--- Given entries ---
^^^^^^^^^^^^^^^^
(* ===== verification/ZnsData.v ===== *)
(** * ZnsData: the state of the zoned FTL (src/zns_ftl.h, src/zns_ftl.c, src/nvme_zns.h)

    Zones and their descriptors, the resources that limit how many may be
    active, open or random-write, the address arithmetic between sectors, pages
    and zones, and the initialisation of all of it. *)
From stdpp Require Import base list numbers.
From Stdlib Require Import ZArith Lia.
From S2P Require Import Prelude ChannelModel SsdConfig Ssd Nvme Prp HostMem.

Open Scope Z_scope.
Open Scope nvmev_scope.

Inductive zone_state :=
| ZONE_STATE_EMPTY
| ZONE_STATE_OPENED_IMPL
| ZONE_STATE_OPENED_EXPL
| ZONE_STATE_CLOSED
| ZONE_STATE_READ_ONLY
| ZONE_STATE_FULL
| ZONE_STATE_OFFLINE.

#[export] Instance zone_state_eq_dec : EqDecision zone_state.
Proof. solve_decision. Defined.

(** The values of the enumerators. *)
Definition zone_state_code (s : zone_state) : Z :=
  match s with
  | ZONE_STATE_EMPTY => 1
  | ZONE_STATE_OPENED_IMPL => 2
  | ZONE_STATE_OPENED_EXPL => 3
  | ZONE_STATE_CLOSED => 4
  | ZONE_STATE_READ_ONLY => 13
  | ZONE_STATE_FULL => 14
  | ZONE_STATE_OFFLINE => 15
  end.

Definition ZONE_TYPE_SEQ_WRITE_REQUIRED : Z := 2.

(** [enum zone_resource_type] *)
Definition ACTIVE_ZONE : Z := 0.
Definition OPEN_ZONE : Z := 1.
Definition ZRWA_ZONE : Z := 2.

(** [enum zone_send_action] *)
Definition ZSA_CLOSE_ZONE : Z := 1.
Definition ZSA_FINISH_ZONE : Z := 2.
Definition ZSA_OPEN_ZONE : Z := 3.
Definition ZSA_RESET_ZONE : Z := 4.
Definition ZSA_OFFLINE_ZONE : Z := 5.
Definition ZSA_FLUSH_EXPL_ZRWA : Z := 17.

Record znsparams := mk_znsparams {
  nr_zones : Z;
  nr_active_zones : Z;
  nr_open_zones : Z;
  dies_per_zone : Z;
  zone_size : Z;
  zone_wb_size : Z;
  nr_zrwa_zones : Z;
  zrwafg_size : Z;
  zrwa_size : Z;
  zrwa_buffer_size : Z;
  lbas_per_zrwafg : Z;
  lbas_per_zrwa : Z;
}.

Record zone_resource_info := mk_res { acquired_cnt : Z; total_cnt : Z }.

(** [zd_za] is the byte of attributes; the reserved members stay 0. *)
Record zone_descriptor := mk_zd {
  zd_type : Z;
  zd_state : zone_state;
  zd_za : Z;
  zone_capacity : Z;
  zslba : Z;
  zd_wp : Z;
}.

(** [za.zrwav]: bit 3. *)
Definition zrwav (z : zone_descriptor) : Z := getf (zd_za z) 3 1.
Definition set_zrwav (z : zone_descriptor) (v : Z) : zone_descriptor :=
  mk_zd (zd_type z) (zd_state z) (setf (zd_za z) 3 1 v) (zone_capacity z) (zslba z) (zd_wp z).
Definition set_zd_state (z : zone_descriptor) (s : zone_state) : zone_descriptor :=
  mk_zd (zd_type z) s (zd_za z) (zone_capacity z) (zslba z) (zd_wp z).
Definition set_zd_wp (z : zone_descriptor) (w : Z) : zone_descriptor :=
  mk_zd (zd_type z) (zd_state z) (zd_za z) (zone_capacity z) (zslba z) w.

(** The 64 bytes of a descriptor. *)
Definition zd_bytes (z : zone_descriptor) : list Z :=
  [getf (zd_type z) 0 4; Z.shiftl (zone_state_code (zd_state z)) 4; getf (zd_za z) 0 8; 0]
  ++ le_bytes 4 0 ++ le_bytes 8 (zone_capacity z) ++ le_bytes 8 (zslba z) ++ le_bytes 8 (zd_wp z)
  ++ replicate 32 0.
Definition sizeof_zone_descriptor : Z := 64.
Definition sizeof_zone_report : Z := 128.

(** [None] is a pointer that is NULL. *)
Record zns_ftl := mk_zns_ftl {
  zf_ssd : ssd;
  zp : znsparams;
  res_infos : list zone_resource_info;
  zone_descs : list zone_descriptor;
  report_buffer : list Z;
  zone_write_buffer : option (list buffer);
  zwra_buffer : option (list buffer);
  zf_storage : mem; (* bytes from [storage_base_addr] *)
}.

Definition zset_ssd (f : zns_ftl) (s : ssd) : zns_ftl :=
  mk_zns_ftl s (zp f) (res_infos f) (zone_descs f) (report_buffer f) (zone_write_buffer f)
    (zwra_buffer f) (zf_storage f).
Definition set_res (f : zns_ftl) (r : list zone_resource_info) : zns_ftl :=
  mk_zns_ftl (zf_ssd f) (zp f) r (zone_descs f) (report_buffer f) (zone_write_buffer f)
    (zwra_buffer f) (zf_storage f).
Definition set_descs (f : zns_ftl) (d : list zone_descriptor) : zns_ftl :=
  mk_zns_ftl (zf_ssd f) (zp f) (res_infos f) d (report_buffer f) (zone_write_buffer f)
    (zwra_buffer f) (zf_storage f).
Definition set_report (f : zns_ftl) (r : list Z) : zns_ftl :=
  mk_zns_ftl (zf_ssd f) (zp f) (res_infos f) (zone_descs f) r (zone_write_buffer f)
    (zwra_buffer f) (zf_storage f).
Definition set_zwb (f : zns_ftl) (b : list buffer) : zns_ftl :=
  mk_zns_ftl (zf_ssd f) (zp f) (res_infos f) (zone_descs f) (report_buffer f) (Some b)
    (zwra_buffer f) (zf_storage f).
Definition set_zrwab (f : zns_ftl) (b : list buffer) : zns_ftl :=
  mk_zns_ftl (zf_ssd f) (zp f) (res_infos f) (zone_descs f) (report_buffer f)
    (zone_write_buffer f) (Some b) (zf_storage f).
Definition set_storage (f : zns_ftl) (m : mem) : zns_ftl :=
  mk_zns_ftl (zf_ssd f) (zp f) (res_infos f) (zone_descs f) (report_buffer f)
    (zone_write_buffer f) (zwra_buffer f) m.

Definition zsp (f : zns_ftl) : ssdparams := sp (zf_ssd f).

(** [zone_descs[zid]], read and written. *)
Definition get_zone (f : zns_ftl) (zid : Z) : outcome zone_descriptor := nthZ (zone_descs f) zid.
Definition with_zone (f : zns_ftl) (zid : Z) (g : zone_descriptor -> zone_descriptor)
  : outcome zns_ftl :=
  let* d := alterZ (fun z => Ok (g z)) (zone_descs f) zid in Ok (set_descs f d).

(** ** zns_ftl.h *)
Definition get_storage_addr_from_zid (f : zns_ftl) (zid : Z) : Z := u64 (zid * zone_size (zp f)).

Definition is_zone_resource_avail (f : zns_ftl) (type : Z) : outcome bool :=
  let* r := nthZ (res_infos f) type in Ok (acquired_cnt r <? total_cnt r).

Definition is_zone_resource_full (f : zns_ftl) (type : Z) : outcome bool :=
  let* r := nthZ (res_infos f) type in Ok (acquired_cnt r =? total_cnt r).

Definition acquire_zone_resource (f : zns_ftl) (type : Z) : outcome (bool * zns_ftl) :=
  let* a := is_zone_resource_avail f type in
  if (a : bool) then
    let* l := alterZ (fun r => Ok (mk_res (u32 (acquired_cnt r + 1)) (total_cnt r)))
                (res_infos f) type in
    Ok (true, set_res f l)
  else Ok (false, f).

(** [ASSERT] expands to nothing. *)
Definition release_zone_resource (f : zns_ftl) (type : Z) : outcome zns_ftl :=
  let* l := alterZ (fun r => Ok (mk_res (u32 (acquired_cnt r - 1)) (total_cnt r)))
              (res_infos f) type in
  Ok (set_res f l).

Definition change_zone_state (f : zns_ftl) (zid : Z) (state : zone_state) : outcome zns_ftl :=
  with_zone f zid (fun z => set_zd_state z state).

(** The quotients are 32-bit; the results of the first and third are cut. *)
Definition lpn_to_zone (f : zns_ftl) (lpn : Z) : outcome Z :=
  let* d := divO (zone_size (zp f)) (pgsz (zsp f)) in
  let* q := divO lpn d in Ok (u32 q).
Definition zone_to_slpn (f : zns_ftl) (zid : Z) : outcome Z :=
  let* d := divO (zone_size (zp f)) (pgsz (zsp f)) in Ok (u32 (u32 zid * d)).
Definition lba_to_zone (f : zns_ftl) (lba : Z) : outcome Z :=
  let* d := divO (zone_size (zp f)) (secsz (zsp f)) in
  let* q := divO lba d in Ok (u32 q).
Definition zone_to_slba (f : zns_ftl) (zid : Z) : outcome Z :=
  let* d := divO (zone_size (zp f)) (secsz (zsp f)) in Ok (u32 (u32 zid * d)).
Definition zone_to_elba (f : zns_ftl) (zid : Z) : outcome Z :=
  let* s := zone_to_slba f (u32 (zid + 1)) in Ok (u64 (s - 1)).
Definition zone_to_elpn (f : zns_ftl) (zid : Z) : outcome Z :=
  let* e := zone_to_elba f zid in divO e (secs_per_pg (zsp f)).
Definition die_to_channel (f : zns_ftl) (die : Z) : outcome Z := modO die (nchs (zsp f)).
Definition die_to_lun (f : zns_ftl) (die : Z) : outcome Z := divO die (nchs (zsp f)).
Definition lba_to_lpn (f : zns_ftl) (lba : Z) : outcome Z := divO lba (secs_per_pg (zsp f)).

(** ** Initialisation *)
Definition zone_0 (zslba0 cap : Z) : zone_descriptor :=
  mk_zd ZONE_TYPE_SEQ_WRITE_REQUIRED ZONE_STATE_EMPTY 0 cap zslba0 zslba0.

(** [report0] is what [kmalloc] hands out for the report buffer. *)
Definition __init_descriptor (f : zns_ftl) (report0 : list Z) : outcome zns_ftl :=
  let z := zp f in
  let cap := BYTE_TO_LBA (zone_size z) in
  let* (_, descs) := forO 0 (nr_zones z) (0, []) (fun '(s, l) _ =>
    Ok (u64 (s + cap), l ++ [zone_0 s cap])) in
  let bufs size := replicate (Z.to_nat (nr_zones z)) (buffer_init size) in
  Ok (mk_zns_ftl (zf_ssd f) z (res_infos f) descs report0
        (if zone_wb_size z =? 0 then zone_write_buffer f else Some (bufs (zone_wb_size z)))
        (if zrwa_buffer_size z =? 0 then zwra_buffer f else Some (bufs (zrwa_buffer_size z)))
        (zf_storage f)).

Definition __init_resource (f : zns_ftl) : zns_ftl :=
  set_res f (replicate 3 (mk_res 0 (nr_zones (zp f)))).

(** [zpp] is the object before the assignment, which the initialiser reads. *)
Definition zns_init_params (zc : zone_config) (zpp : znsparams) (spp : ssdparams) (capacity : Z)
  : outcome znsparams :=
  let* n := divO capacity (ZONE_SIZE zc) in
  let* lz := divO (zrwa_size zpp) (secsz spp) in
  let* lf := divO (zrwafg_size zpp) (secsz spp) in
  let zpp' := mk_znsparams (u32 n) (nr_zones zpp) (nr_zones zpp) (u32 (DIES_PER_ZONE zc))
                (u32 (ZONE_SIZE zc)) (u32 (ZONE_WB_SIZE zc)) (u32 (MAX_ZRWA_ZONES zc))
                (u32 (ZRWAFG_SIZE zc)) (u32 (ZRWA_SIZE zc)) (u32 (ZRWA_BUFFER_SIZE zc)) lf lz in
  let* r1 := modO capacity (zone_size zpp') in
  ASSERT! r1 =? 0;
  let* r2 := modO (zone_size zpp') (pgsz spp) in
  ASSERT! r2 =? 0;
  Ok zpp'.

Definition zns_init_ftl (zpp : znsparams) (s : ssd) (mapped : mem) (report0 : list Z)
  : outcome zns_ftl :=
  let* f := __init_descriptor (mk_zns_ftl s zpp [] [] [] None None mapped) report0 in
  Ok (__init_resource f).

Record zns_ns := mk_zns_ns { zn_csi : Z; zn_nr_parts : Z; zn_size : Z; zn_ftl : zns_ftl }.
Definition set_zn_ftl (ns : zns_ns) (f : zns_ftl) : zns_ns :=
  mk_zns_ns (zn_csi ns) (zn_nr_parts ns) (zn_size ns) f.

(** The namespace, its PCIe link and its write buffer; [zpp0] and [report0] are
    the uninitialised objects. *)
Definition zns_init_namespace (cfg : ssd_config) (zc : zone_config) (zpp0 : znsparams)
  (report0 : list Z) (mapped : mem) (size cpu : Z) : outcome (zns_ns * channel_model * buffer) :=
  let* spp := ssd_init_params cfg size 1 in
  let* (s, pcie, wbuf) := ssd_init spp cpu in
  let* zpp := zns_init_params zc zpp0 spp size in
  let* f := zns_init_ftl zpp s mapped report0 in
  Ok (mk_zns_ns NVME_CSI_ZNS 1 size f, pcie, wbuf).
^^^^^^^^^^^^^^^^
--- Problem requirements ---
Where the line holding "lbas_per_zrwafg : Z;" appears in the listing above, start reproducing exactly, and end with the line holding "Definition set_zrwav (z".

--- Solution ---
  lbas_per_zrwafg : Z;
  lbas_per_zrwa : Z;
}.

Record zone_resource_info := mk_res { acquired_cnt : Z; total_cnt : Z }.

(** [zd_za] is the byte of attributes; the reserved members stay 0. *)
Record zone_descriptor := mk_zd {
  zd_type : Z;
  zd_state : zone_state;
  zd_za : Z;
  zone_capacity : Z;
  zslba : Z;
  zd_wp : Z;
}.

(** [za.zrwav]: bit 3. *)
Definition zrwav (z : zone_descriptor) : Z := getf (zd_za z) 3 1.
Definition set_zrwav (z : zone_descriptor) (v : Z) : zone_descriptor :=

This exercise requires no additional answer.